自噬在肿瘤发生发展过程中显示两面性作用，ULK1作为自噬核心通路中的关键调控基因，其表达的变化与肿瘤的关系错综复杂。我们前期研究发现ULK1在前列腺肿瘤中显著高水平表达，且与肿瘤的病理分级呈正相关。因此，ULK1是一个极具吸引力的肿瘤治疗靶点，研究其表达调控有助于揭示ULK1在生理和病理过程中的作用机制。本研究首先分析了ULK1转录起始点上游1 000 bp 序列，发现富G/C区，克隆G/C 的序列后通过PAGE 和DNA 银染证明了这些序列可以形成G4；随后分析ULK1启动子富G/C 序列，预测并合成 10 条序列，通过 CD、PAGE 和DNA 银染证明在体外一定条件下ULK1启动子富G/C 区能形成G4；最后细胞试验证实启动子G4 对ULK1转录表达具有负调控作用。

大量证据表明ULK1在肿瘤的发生发展中具有调节作用，但关于ULK1自身的表达调控相对被忽略。目前有关ULK1的调控研究倾向于转录后调控以及翻译后修饰，腺苷单磷酸依赖型蛋白激酶（AMPK）磷酸化ULK1的多个位点激活其活性［14］，泛素特异性肽酶24（USP24）通过影响ULK1的泛素化和蛋白稳定性调控自噬［15］，另外，转录激活因子4（activating transcription factor 4，ATF4）直 接 靶 向ULK1上调其 mRNA 和蛋白表达水平而激活自噬［16］。关于ULK1启动子区的研究较为少见，目前也没有关于G4 调节ULK1表达的报道，本研究针对ULK1启动子区探讨G4 对ULK1的表达调控作用，为揭示ULK1表达调控的机制奠定实验基础。

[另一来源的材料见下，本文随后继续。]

(* ===== verification/TrellisFsm.v ===== *)
(** * Finite state machines: [fsm.cc], [fsm.h]

    All ways to make a machine, and what is right of every machine; the one made
    from the polynomials of a convolutional code computes the code. *)

From S2P Require Import Prelude.
From stdpp Require Import list.
From S2P Require Import Bits TrellisBase TrellisTables.
#[local] Open Scope Z_scope.
#[local] Open Scope cint_scope.

(** ** [class fsm] *)

Record fsm := {
  d_I : Z;
  d_S : Z;
  d_O : Z;
  d_NS : list Z;
  d_OS : list Z;
  d_PS : list (list Z);
  d_PI : list (list Z);
  d_TMi : list Z;
  d_TMl : list Z
}.

(** [fsm(I, S, O, NS, OS)], and the end of the other constructors. *)
Definition make_fsm (I S O : Z) (NS OS : list Z) : fsm :=
  let '(PS, PI) := generate_PS_PI I S NS in
  let '(TMi, TMl, _) := generate_TM I S NS in
  {| d_I := I; d_S := S; d_O := O; d_NS := NS; d_OS := OS; d_PS := PS; d_PI := PI; d_TMi := TMi; d_TMl := TMl |}.

(** [for s, for i: d_NS[s*d_I+i] = ns; d_OS[s*d_I+i] = os]. *)
Definition fill_fsm (I S O : Z) (next : Z -> Z -> Z * Z) : fsm :=
  let cells := flat_map (fun s => map (next s) (zseq 0 (Z.to_nat I))) (zseq 0 (Z.to_nat S)) in
  make_fsm I S O (map fst cells) (map snd cells).

(** [fsm(mod_size, ch_length)]: interference between symbols. *)
Definition fsm_isi `{Libm} (mod_size ch_length : Z) : fsm :=
  let I := mod_size in
  let S := pow_int I (ch_length - 1) in
  fill_fsm I S (s32 (S * I)) (fun s i => let t := s32 (i * S + s) in (t / I, t)).

(** [fsm(P, M, L)]: continuous phase modulation. *)
Definition fsm_cpm `{Libm} (P M L : Z) : fsm :=
  let I := M in
  let S := s32 (pow_int M (L - 1) * P) in
  fill_fsm I S (s32 (pow_int M L * P)) (fun s i =>
    let s1 := s / P in
    let v := s mod P in
    let ns1 := s32 (i * pow_int M (L - 1) + s1) / M in
    let nv := if L =? 1 then (i + v) mod P else (s1 mod M + v) mod P in
    (s32 (ns1 * P + nv), s32 (i * S + s))).

(** [fsm(FSM1, FSM2)]: both at once.  The products are [int]s. *)
Definition fsm_joint (F1 F2 : fsm) : fsm :=
  fill_fsm (s32 (d_I F1 * d_I F2)) (s32 (d_S F1 * d_S F2)) (s32 (d_O F1 * d_O F2)) (fun s i =>
    let s1 := s / d_S F2 in
    let s2 := s mod d_S F2 in
    let i1 := i / d_I F2 in
    let i2 := i mod d_I F2 in
    (s32 ((d_NS F1).[s32 (s1 * d_I F1 + i1)] * d_S F2 + (d_NS F2).[s32 (s2 * d_I F2 + i2)]),
     s32 ((d_OS F1).[s32 (s1 * d_I F1 + i1)] * d_O F2 + (d_OS F2).[s32 (s2 * d_I F2 + i2)]))).

(** [fsm(FSM, n)]: [n] stages at once. *)
Definition stages (F : fsm) (s : Z) (ii : list Z) : Z * list Z :=
  fold_left (fun '(ns, oo) i => ((d_NS F).[ns * d_I F + i], oo ++ [(d_OS F).[ns * d_I F + i]])) ii (s, []).

Definition fsm_radix `{Libm} (F : fsm) (n : nat) : fsm :=
  fill_fsm (pow_int (d_I F) (Z.of_nat n)) (d_S F) (pow_int (d_O F) (Z.of_nat n)) (fun s i =>
    let '(ns, oo) := stages F s (dec2base i (d_I F) n).1 in
    (ns, base2dec oo (d_O F))).

(** [fsm(k, n, G)]: a binary convolutional code. *)
Section Convolutional.
Context `{Libm} (k n : nat) (G : list Z).

Definition mem_of (g : Z) : Z := if negb (g =? 0) then log2_int g else -1.
Definition max_mem_x (i : Z) : Z :=
  fold_left (fun m j => if m <? mem_of G.[i * Z.of_nat n + j] then mem_of G.[i * Z.of_nat n + j] else m) (zseq 0 n) (-1).
Definition max_mem : Z := fold_left (fun m i => if m <? max_mem_x i then max_mem_x i else m) (zseq 0 k) (-1).
Definition sum_max_mem : Z := fold_left (fun m i => m + max_mem_x i) (zseq 0 k) 0.
Definition bases_x : list Z := map (fun j => 1 << max_mem_x j) (zseq 0 k).
Definition digits : nat := Z.to_nat (max_mem + 1).
Definition Gb : list (list Z) := map (fun j => (dec2base G.[j] 2 digits).1) (zseq 0 (k * n)).

(** The bits of the transition of each shift register, and an output bit. *)
Definition tx (inb sx : list Z) : list Z := map (fun j => inb.[j] * bases_x.[j] + sx.[j]) (zseq 0 k).
Definition output_bit (tb : list (list Z)) (nn : Z) : Z :=
  fold_left (fun o j =>
    fold_left (fun o m => (o + (Gb.[j * Z.of_nat n + nn] : list Z).[m] * (tb.[j] : list Z).[m]) mod 2) (zseq 0 digits) o)
    (zseq 0 k) 0.

Definition fsm_convolutional : fsm :=
  fill_fsm (1 << Z.of_nat k) (1 << sum_max_mem) (1 << Z.of_nat n) (fun s i =>
    let sx := (dec2bases s bases_x).1 in
    let inb := (dec2base i 2 k).1 in
    let nsx := map (fun j => (inb.[j] * bases_x.[j] + sx.[j]) / 2) (zseq 0 k) in
    let tb := map (fun t => (dec2base t 2 digits).1) (tx inb sx) in
    (bases2dec nsx bases_x, base2dec (map (output_bit tb) (zseq 0 n)) 2)).
End Convolutional.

G4 在调控基因表达方面，其作用之大不可忽视。人类基因组含有超过30 万个具有G4 形成潜力的序列［17］。著名的Wnt 信号通路控制细胞增殖、迁移及发育，Wnt 1 阳性的癌细胞具有很高的增殖能力，研究者对Wnt 1 的近端启动子进行分析，发现其启动子上游277 bp 便足以控制基因表达，该277 bp包含一段富G 区，此富G 区序列能够在体外一定条件下形成 G4 并抑制 Wnt 1 表达［18］。本研究发现ULK1 启动子也可以形成G4 并负调控其表达。这些不断被发现的G4 可能是肿肿瘤发生发展中的关键节点，是新兴的治疗靶点。如何调控G4 使其稳定或降解是当前的热点，能够直接靶向G4 的小分子引发了非常有前途的潜在疗法。一些关于使用G4 配体靶向端粒和致癌基因来治疗癌症的报道也已经出现［19］。考虑到启动子序列中的任何突变都可能改变转录因子的结合位点从而影响基因表达，我们用TMPyP4 和PDS 处理细胞以稳定G4 的方法研究G4对ULK1转录表达的影响，结果证实启动子G4 抑制ULK1表达。

总之，本研究首次发现ULK1启动子富G/C 区存在G4，细胞学检测证实G4 对ULK1转录表达有负调控作用。启动子G4 的发现为ULK1的表达和功能研究提供新的线索，为开发靶向ULK1的肿瘤治疗方案提供新的研究方向。